Monday, 15 December 2014
Victoria Lynn Ward1, Riddhi Singh2, Patrick M. Reed1 and Klaus Keller3,4, (1)Cornell University, Civil and Environmental Engineering, Ithaca, NY, United States, (2)Indian Institute of Technology Hyderabad, Civil Engineering, Hyderabad, India, (3)Carnegie Mellon University, Engineering and Public Policy, Pittsburgh, PA, United States, (4)Pennsylvania State University Main Campus, Geosciences, University Park, PA, United States
As water resources problems typically involve several stakeholders with conflicting objectives, multi-objective evolutionary algorithms (MOEAs) are now key tools for understanding management tradeoffs.
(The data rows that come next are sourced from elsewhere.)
Lemma tick_loop_ok now l2 : ∀ l1 w fuel, s_writers w = l1 ++ l2 → NoDup l2 →
  known l2 (heap_w w) → (length l2 < fuel)%nat →
  tick_loop fuel now (length l1) w
  = (Ok tt, set_s_writers (l1 ++ keep_alive now (heap_w w) l2)
      (set_heap_w (upd_all sw_Close (drop_dead now (heap_w w) l2) (heap_w w)) w)).
Proof.
  induction l2 as [|i l2 IH]; intros l1 w fuel Hw Hn Hk Hf; (destruct fuel as [|fuel]; [simpl in Hf; lia|]); cbn [tick_loop].
  - rewrite go_bind_get, Hw, lookup_ge_None_2 by (rewrite length_app; simpl; lia).
    unfold drop_dead, keep_alive. rewrite !filter_nil, upd_all_nil, <- Hw. by destruct w.
  - apply NoDup_cons in Hn as [Hi Hn]. destruct (Hk i) as [o Ho]; [by left|].
    rewrite go_bind_get, Hw, list_lookup_middle by done.
    rewrite go_bind_ok with (a := Alive now (sw_base (w_obj o))) (s' := w); last first.
    { erewrite on_w_obj_ok by done. destruct w as [? ? ? ? ? ? ? ? ? ? ? hw ?], o. cbn in *. by rewrite insert_id. }
    unfold keep_alive, drop_dead. rewrite !filter_cons. simpl in Hf.
    assert (Ha : alive_in now (heap_w w) i = Alive now (sw_base (w_obj o))) by (unfold alive_in; by rewrite Ho).
    destruct (Alive now (sw_base (w_obj o))) eqn:Ea.
    + rewrite decide_True, decide_False by (rewrite Ha; done). specialize (IH (l1 ++ [i]) w fuel).
      rewrite length_app, Nat.add_1_r, <- !app_assoc in IH. apply IH; try done || lia. intros j Hj. apply Hk. by right.
    + rewrite decide_False, decide_True by (rewrite Ha; done). rewrite go_bind_modify.
      rewrite take_app_length, drop_app_ge by lia. replace (S (length l1) - length l1)%nat with 1%nat by lia. cbn [drop].
      set (w1 := set_s_writers (l1 ++ l2) w).
      rewrite go_bind_ok with (a := tt) (s' := set_heap_w (<[i := upd_obj sw_Close o]> (heap_w w1)) w1)
        by (by apply (on_w_obj_ok i (modify sw_Close) w1 o)).
      rewrite (IH l1 _ fuel); [|done|done|by apply known_insert; intros j Hj; apply Hk; right|lia].
      assert (Hf1 : ∀ j, alive_in now (<[i := upd_obj sw_Close o]> (heap_w w)) j = alive_in now (heap_w w) j)
        by (intros; by apply alive_close).
      unfold keep_alive, drop_dead. cbn [heap_w set_heap_w set_s_writers w1].
      rewrite (list_filter_iff (λ j, alive_in now (<[i := upd_obj sw_Close o]> (heap_w w)) j = true)
        (λ j, alive_in now (heap_w w) j = true) l2) by (intros; by rewrite Hf1).
      rewrite (list_filter_iff (λ j, alive_in now (<[i := upd_obj sw_Close o]> (heap_w w)) j = false)
        (λ j, alive_in now (heap_w w) j = false) l2) by (intros; by rewrite Hf1).
      rewrite (upd_all_cons _ i _ (heap_w w) o Ho); [done|]. by intros []%list_elem_of_filter.
Qed.

(** The tick: the writers that wait longer than their time are closed and left out. *)
Lemma tick_ok now w : NoDup (s_writers w) → known (s_writers w) (heap_w w) → reader_alive now w = true →
  tick now w = (Ok tt, set_s_writers (keep_alive now (heap_w w) (s_writers w))
    (set_heap_w (upd_all sw_Close (drop_dead now (heap_w w) (s_writers w)) (heap_w w)) w)).
Proof. intros Hn Hk Ha. unfold tick. rewrite Ha. by rewrite (tick_loop_ok now (s_writers w) [] w); [|..|lia]. Qed.

Definition set_queue (q : list SPacket) (o : Writer) : Writer := upd_obj (set_packetQueue q) o.

Lemma cached_few (c : Cache dref) : (length (cachePkts c) ≤ 3)%nat.
Proof. unfold cachePkts. rewrite !length_app. by destruct (metadata c), (videoSeq c), (audioSeq c); simpl; lia. Qed.

Lemma send_cached (l : list SPacket) n closed :
  (length (cachePkts (cache_of l)) ≤ n)%nat → closed = false ∨ cachePkts (cache_of l) = [] →
  ∃ n', Cache_Send (cache_of l) (mkChan n [] closed) = (Ok tt, mkChan n' (cachePkts (cache_of l)) closed).
Proof.
  intros Hn Hop. unfold Cache_Send. destruct Hop as [-> |E].
  - replace n with (length (cachePkts (cache_of l)) + (n - length (cachePkts (cache_of l))))%nat by lia.
    rewrite (go_bind_ok _ _ _ _ _ (send_headers_ok _ _ [])). by eexists.
  - rewrite E. by eexists.
Qed.

(** A new writer has room for the cache and becomes one of the stream's. *)
Lemma join_ok w i rest o l : writerChan w = i :: rest → heap_w w !! i = Some o → packetQueue (w_obj o) = [] →
  s_cache w = cache_of l → queue_closed (w_obj o) = false ∨ cachePkts (cache_of l) = [] →
  join w = (Ok tt, set_s_writers (s_writers w ++ [i])
    (set_heap_w (<[i := set_queue (cachePkts (cache_of l)) o]> (heap_w w)) (set_writerChan rest w))).
Proof.
  intros Hc Ho Hq Hl Hop. unfold join. rewrite go_bind_get, Hc, go_bind_modify.
  set (w1 := set_writerChan rest w). pose proof (cached_few (cache_of l)) as H3.
  destruct (send_cached l maxQueueNum (queue_closed (w_obj o))) as (n' & E); [unfold maxQueueNum; lia|done|].
  rewrite go_bind_ok with (a := inl tt)
    (s' := set_heap_w (<[i := set_queue (cachePkts (cache_of l)) o]> (heap_w w1)) w1); [done|].
  unfold try. rewrite (on_w_obj_ok i _ w1 o (Ok tt) (set_packetQueue (cachePkts (cache_of l)) (w_obj o)) Ho); [done|].
  cbv zeta. rewrite Hq, Hl. cbn [length].
  rewrite Nat.sub_0_r. by rewrite E.
Qed.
Given the growing complexity of water planning problems, it is important to establish if an algorithm can consistently perform well on a given class of problems. This knowledge allows the decision analyst to focus on eliciting and evaluating appropriate problem formulations. This study proposes a multi-objective adaptation of the classic environmental economics “Lake Problem” as a computationally simple but mathematically challenging MOEA benchmarking problem. The lake problem abstracts a fictional town on a lake which hopes to maximize its economic benefit without degrading the lake’s water quality to a eutrophic (polluted) state through excessive phosphorus loading. The problem poses the challenge of maintaining economic activity while confronting the uncertainty of potentially crossing a nonlinear and potentially irreversible pollution threshold beyond which the lake is eutrophic. Objectives for optimization are maximizing economic benefit from lake pollution, maximizing water quality, maximizing the reliability of remaining below the environmental threshold, and minimizing the probability that the town will have to drastically change pollution policies in any given year. The multi-objective formulation incorporates uncertainty with a stochastic phosphorus inflow abstracting non-point source pollution. We performed comprehensive diagnostics using 6 algorithms: Borg, MOEA\D, eMOEA, eNSGAII, GDE3, and NSGAII to ascertain their controllability, reliability, efficiency, and effectiveness. The lake problem abstracts elements of many current water resources and climate related management applications where there is the potential for crossing irreversible, nonlinear thresholds. We show that many modern MOEAs can fail on this test problem, indicating its suitability as a useful and nontrivial benchmarking problem.